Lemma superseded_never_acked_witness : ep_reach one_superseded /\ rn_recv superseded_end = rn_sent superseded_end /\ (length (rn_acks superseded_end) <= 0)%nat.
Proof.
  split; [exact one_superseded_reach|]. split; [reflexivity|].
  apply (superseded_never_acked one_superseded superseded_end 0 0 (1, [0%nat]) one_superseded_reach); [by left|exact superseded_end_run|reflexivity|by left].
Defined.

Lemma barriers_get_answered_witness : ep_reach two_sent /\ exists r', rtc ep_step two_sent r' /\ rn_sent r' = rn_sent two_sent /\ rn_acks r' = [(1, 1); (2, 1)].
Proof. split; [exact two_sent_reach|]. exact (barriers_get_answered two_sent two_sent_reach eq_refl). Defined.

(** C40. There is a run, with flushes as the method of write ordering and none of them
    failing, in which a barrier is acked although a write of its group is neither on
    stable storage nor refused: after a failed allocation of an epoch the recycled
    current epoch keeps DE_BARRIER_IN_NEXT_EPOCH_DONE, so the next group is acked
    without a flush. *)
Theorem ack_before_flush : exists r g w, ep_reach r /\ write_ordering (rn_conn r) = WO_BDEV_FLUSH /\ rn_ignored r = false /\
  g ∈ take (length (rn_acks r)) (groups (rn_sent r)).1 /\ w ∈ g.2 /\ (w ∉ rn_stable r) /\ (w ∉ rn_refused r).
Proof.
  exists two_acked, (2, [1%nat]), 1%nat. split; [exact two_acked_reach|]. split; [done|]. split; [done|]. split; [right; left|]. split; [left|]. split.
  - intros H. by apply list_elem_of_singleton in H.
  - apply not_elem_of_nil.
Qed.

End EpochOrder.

--*--

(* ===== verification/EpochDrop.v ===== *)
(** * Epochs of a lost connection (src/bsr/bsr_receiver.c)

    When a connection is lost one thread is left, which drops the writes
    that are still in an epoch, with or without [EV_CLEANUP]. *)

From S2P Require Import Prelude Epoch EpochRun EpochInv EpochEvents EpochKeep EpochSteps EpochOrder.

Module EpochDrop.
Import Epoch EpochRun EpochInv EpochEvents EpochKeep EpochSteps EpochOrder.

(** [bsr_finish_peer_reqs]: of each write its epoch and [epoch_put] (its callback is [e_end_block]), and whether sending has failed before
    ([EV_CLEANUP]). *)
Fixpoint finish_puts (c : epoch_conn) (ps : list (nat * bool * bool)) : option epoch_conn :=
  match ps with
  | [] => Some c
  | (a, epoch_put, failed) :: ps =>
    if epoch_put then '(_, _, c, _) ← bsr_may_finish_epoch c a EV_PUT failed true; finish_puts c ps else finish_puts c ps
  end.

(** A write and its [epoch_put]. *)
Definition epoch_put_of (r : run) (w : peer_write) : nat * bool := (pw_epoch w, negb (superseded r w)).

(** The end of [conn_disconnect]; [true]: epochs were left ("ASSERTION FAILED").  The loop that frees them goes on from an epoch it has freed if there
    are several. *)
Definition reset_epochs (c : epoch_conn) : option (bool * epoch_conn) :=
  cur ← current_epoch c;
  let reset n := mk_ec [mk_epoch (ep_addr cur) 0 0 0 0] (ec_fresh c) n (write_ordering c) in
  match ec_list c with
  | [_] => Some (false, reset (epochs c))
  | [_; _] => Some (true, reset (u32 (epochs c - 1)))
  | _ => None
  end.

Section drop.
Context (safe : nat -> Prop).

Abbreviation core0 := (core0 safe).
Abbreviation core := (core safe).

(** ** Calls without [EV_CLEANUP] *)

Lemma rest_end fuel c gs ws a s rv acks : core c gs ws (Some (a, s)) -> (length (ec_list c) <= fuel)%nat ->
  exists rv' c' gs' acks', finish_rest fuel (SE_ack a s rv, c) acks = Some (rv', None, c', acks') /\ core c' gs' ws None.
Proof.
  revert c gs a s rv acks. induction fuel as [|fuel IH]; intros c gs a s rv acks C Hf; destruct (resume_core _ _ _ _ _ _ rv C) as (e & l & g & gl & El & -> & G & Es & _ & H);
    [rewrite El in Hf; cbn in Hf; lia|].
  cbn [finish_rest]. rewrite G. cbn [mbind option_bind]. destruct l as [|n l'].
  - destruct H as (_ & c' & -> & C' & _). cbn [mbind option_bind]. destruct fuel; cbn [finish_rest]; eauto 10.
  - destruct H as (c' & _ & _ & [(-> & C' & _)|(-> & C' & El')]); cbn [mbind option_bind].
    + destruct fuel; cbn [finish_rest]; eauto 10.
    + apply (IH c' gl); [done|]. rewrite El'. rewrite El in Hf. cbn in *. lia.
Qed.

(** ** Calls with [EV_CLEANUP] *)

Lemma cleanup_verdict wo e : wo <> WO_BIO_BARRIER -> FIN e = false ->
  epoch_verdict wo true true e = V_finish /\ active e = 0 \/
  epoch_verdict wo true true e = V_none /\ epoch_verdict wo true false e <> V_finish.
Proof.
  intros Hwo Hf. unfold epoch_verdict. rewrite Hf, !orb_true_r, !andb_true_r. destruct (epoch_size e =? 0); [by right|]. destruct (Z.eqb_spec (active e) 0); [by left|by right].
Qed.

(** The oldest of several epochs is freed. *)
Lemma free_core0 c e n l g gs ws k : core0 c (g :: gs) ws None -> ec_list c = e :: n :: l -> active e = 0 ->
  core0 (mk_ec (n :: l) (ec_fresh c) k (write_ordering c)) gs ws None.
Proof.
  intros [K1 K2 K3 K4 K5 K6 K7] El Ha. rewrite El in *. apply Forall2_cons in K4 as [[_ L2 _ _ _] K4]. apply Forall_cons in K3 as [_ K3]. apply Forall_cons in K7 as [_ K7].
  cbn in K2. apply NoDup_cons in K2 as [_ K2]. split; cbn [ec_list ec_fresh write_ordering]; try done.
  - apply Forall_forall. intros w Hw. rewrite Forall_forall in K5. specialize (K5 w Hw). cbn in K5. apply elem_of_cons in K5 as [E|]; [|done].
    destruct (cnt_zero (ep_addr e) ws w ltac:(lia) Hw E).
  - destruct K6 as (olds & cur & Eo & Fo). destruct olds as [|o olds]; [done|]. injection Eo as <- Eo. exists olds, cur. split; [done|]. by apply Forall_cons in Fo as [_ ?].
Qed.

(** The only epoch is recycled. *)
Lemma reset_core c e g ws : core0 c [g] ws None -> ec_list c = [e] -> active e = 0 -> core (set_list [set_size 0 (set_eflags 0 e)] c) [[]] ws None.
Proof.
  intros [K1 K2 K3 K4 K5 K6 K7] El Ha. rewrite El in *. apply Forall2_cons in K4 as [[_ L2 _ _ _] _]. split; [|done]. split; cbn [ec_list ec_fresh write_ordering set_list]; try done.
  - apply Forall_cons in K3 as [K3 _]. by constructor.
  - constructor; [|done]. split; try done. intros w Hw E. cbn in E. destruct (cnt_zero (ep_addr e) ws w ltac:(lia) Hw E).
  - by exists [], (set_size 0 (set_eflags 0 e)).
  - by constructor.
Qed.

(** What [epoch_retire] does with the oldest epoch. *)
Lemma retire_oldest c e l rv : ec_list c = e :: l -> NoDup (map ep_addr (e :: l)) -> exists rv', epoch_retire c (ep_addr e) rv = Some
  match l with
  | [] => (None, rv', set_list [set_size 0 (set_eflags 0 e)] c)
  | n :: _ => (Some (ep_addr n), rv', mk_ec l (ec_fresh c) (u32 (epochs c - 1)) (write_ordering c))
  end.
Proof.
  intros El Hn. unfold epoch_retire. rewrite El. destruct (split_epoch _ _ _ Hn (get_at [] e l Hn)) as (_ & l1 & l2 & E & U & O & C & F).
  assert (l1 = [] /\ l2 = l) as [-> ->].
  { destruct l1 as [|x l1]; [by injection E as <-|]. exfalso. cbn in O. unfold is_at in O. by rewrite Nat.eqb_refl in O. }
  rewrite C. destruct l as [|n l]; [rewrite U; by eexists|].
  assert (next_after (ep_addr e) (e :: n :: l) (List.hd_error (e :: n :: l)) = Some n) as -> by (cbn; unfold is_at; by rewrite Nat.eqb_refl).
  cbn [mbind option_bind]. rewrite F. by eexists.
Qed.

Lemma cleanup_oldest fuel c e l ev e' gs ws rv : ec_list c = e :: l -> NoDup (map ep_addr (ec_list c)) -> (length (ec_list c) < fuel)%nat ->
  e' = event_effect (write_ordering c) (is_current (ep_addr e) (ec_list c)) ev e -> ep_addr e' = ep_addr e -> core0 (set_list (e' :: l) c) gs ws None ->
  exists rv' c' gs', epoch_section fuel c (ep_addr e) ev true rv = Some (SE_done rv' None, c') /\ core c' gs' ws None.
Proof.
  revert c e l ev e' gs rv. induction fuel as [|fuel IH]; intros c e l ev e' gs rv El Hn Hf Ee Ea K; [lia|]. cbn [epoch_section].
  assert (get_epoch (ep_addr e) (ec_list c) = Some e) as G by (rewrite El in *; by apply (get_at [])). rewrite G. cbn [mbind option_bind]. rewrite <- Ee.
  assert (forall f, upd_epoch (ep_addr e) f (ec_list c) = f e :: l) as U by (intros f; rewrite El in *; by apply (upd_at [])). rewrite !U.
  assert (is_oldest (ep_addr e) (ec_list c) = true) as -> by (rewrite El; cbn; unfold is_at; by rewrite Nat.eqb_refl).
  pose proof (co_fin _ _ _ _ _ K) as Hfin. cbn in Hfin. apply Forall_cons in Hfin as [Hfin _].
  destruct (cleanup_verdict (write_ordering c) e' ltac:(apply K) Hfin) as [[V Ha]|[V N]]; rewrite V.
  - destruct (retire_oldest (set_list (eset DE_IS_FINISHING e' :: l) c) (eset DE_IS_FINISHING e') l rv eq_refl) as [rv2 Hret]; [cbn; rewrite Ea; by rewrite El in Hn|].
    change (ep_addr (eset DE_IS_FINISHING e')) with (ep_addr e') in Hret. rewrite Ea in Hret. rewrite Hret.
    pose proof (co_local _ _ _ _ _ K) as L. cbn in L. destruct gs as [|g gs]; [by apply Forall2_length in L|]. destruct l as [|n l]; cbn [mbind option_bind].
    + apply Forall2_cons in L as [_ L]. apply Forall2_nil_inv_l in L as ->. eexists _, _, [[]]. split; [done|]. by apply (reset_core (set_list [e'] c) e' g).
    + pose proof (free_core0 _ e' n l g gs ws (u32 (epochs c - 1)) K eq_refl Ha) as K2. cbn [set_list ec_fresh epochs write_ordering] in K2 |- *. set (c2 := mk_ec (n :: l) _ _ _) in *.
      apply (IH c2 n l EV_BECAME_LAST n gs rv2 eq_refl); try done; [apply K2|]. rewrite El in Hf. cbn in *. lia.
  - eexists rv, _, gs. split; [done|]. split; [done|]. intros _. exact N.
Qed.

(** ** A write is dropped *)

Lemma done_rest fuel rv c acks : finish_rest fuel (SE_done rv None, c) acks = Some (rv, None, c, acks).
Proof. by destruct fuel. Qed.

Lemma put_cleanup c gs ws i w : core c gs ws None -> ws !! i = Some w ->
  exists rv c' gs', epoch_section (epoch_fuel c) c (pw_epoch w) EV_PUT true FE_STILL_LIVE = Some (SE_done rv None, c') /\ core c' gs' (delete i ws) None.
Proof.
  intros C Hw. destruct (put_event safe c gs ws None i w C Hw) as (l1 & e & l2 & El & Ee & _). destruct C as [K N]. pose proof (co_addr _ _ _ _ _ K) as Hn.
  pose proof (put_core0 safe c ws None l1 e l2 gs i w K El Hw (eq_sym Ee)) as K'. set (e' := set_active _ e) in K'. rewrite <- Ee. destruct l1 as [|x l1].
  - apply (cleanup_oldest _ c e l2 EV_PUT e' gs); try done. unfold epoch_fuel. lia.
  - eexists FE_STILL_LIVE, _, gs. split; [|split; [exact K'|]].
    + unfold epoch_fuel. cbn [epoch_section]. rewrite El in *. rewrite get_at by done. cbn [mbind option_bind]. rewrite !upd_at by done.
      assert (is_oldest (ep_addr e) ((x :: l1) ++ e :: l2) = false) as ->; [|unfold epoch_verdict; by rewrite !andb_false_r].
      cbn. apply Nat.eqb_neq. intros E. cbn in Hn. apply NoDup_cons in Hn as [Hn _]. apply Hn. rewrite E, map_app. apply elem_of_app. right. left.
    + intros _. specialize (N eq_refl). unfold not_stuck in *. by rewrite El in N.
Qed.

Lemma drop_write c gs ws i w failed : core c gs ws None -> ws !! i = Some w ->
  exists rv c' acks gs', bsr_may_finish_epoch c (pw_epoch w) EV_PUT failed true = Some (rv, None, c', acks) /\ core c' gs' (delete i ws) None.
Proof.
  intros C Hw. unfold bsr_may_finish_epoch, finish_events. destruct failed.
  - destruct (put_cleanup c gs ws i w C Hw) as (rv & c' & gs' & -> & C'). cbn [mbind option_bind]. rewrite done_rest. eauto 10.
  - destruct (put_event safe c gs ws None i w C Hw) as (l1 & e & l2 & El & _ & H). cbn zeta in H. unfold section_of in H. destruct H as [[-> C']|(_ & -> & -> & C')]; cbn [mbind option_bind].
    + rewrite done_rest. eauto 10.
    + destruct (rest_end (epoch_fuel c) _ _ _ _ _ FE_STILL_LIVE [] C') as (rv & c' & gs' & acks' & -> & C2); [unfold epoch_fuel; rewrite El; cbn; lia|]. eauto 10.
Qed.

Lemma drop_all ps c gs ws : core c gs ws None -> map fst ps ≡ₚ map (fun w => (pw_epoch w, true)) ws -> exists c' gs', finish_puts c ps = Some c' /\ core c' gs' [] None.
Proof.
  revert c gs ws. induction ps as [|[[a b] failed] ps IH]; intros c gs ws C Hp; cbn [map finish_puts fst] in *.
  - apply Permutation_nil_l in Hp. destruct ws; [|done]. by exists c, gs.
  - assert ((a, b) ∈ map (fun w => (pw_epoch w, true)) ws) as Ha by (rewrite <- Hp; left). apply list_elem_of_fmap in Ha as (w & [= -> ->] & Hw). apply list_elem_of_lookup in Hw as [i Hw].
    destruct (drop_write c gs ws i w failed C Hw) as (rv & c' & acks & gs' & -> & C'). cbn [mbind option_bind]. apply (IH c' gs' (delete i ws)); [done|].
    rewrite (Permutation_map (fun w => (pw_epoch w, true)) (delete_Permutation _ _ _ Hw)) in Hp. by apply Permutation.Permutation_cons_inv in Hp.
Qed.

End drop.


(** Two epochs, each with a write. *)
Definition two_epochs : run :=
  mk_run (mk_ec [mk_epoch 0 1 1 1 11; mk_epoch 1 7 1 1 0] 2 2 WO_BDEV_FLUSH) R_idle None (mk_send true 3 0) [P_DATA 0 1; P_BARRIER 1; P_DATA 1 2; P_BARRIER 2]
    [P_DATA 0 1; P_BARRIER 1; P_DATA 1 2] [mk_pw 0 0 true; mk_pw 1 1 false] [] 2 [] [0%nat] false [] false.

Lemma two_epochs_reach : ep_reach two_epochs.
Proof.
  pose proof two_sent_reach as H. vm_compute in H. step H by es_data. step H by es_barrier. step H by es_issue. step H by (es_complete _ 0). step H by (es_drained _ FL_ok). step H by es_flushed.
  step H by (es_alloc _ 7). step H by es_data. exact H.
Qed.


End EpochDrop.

--*--

**PROMPT:** Only one stretch of the data above is needed. Restate it word for word, from the line containing "Lemma superseded_never_acked_witness : ep_reach" through the line containing "Proof. split; [exact", both ends included.

**COMPLETED TASK:**
Lemma superseded_never_acked_witness : ep_reach one_superseded /\ rn_recv superseded_end = rn_sent superseded_end /\ (length (rn_acks superseded_end) <= 0)%nat.
Proof.
  split; [exact one_superseded_reach|]. split; [reflexivity|].
  apply (superseded_never_acked one_superseded superseded_end 0 0 (1, [0%nat]) one_superseded_reach); [by left|exact superseded_end_run|reflexivity|by left].
Defined.

Lemma barriers_get_answered_witness : ep_reach two_sent /\ exists r', rtc ep_step two_sent r' /\ rn_sent r' = rn_sent two_sent /\ rn_acks r' = [(1, 1); (2, 1)].
Proof. split; [exact two_sent_reach|]. exact (barriers_get_answered two_sent two_sent_reach eq_refl). Defined.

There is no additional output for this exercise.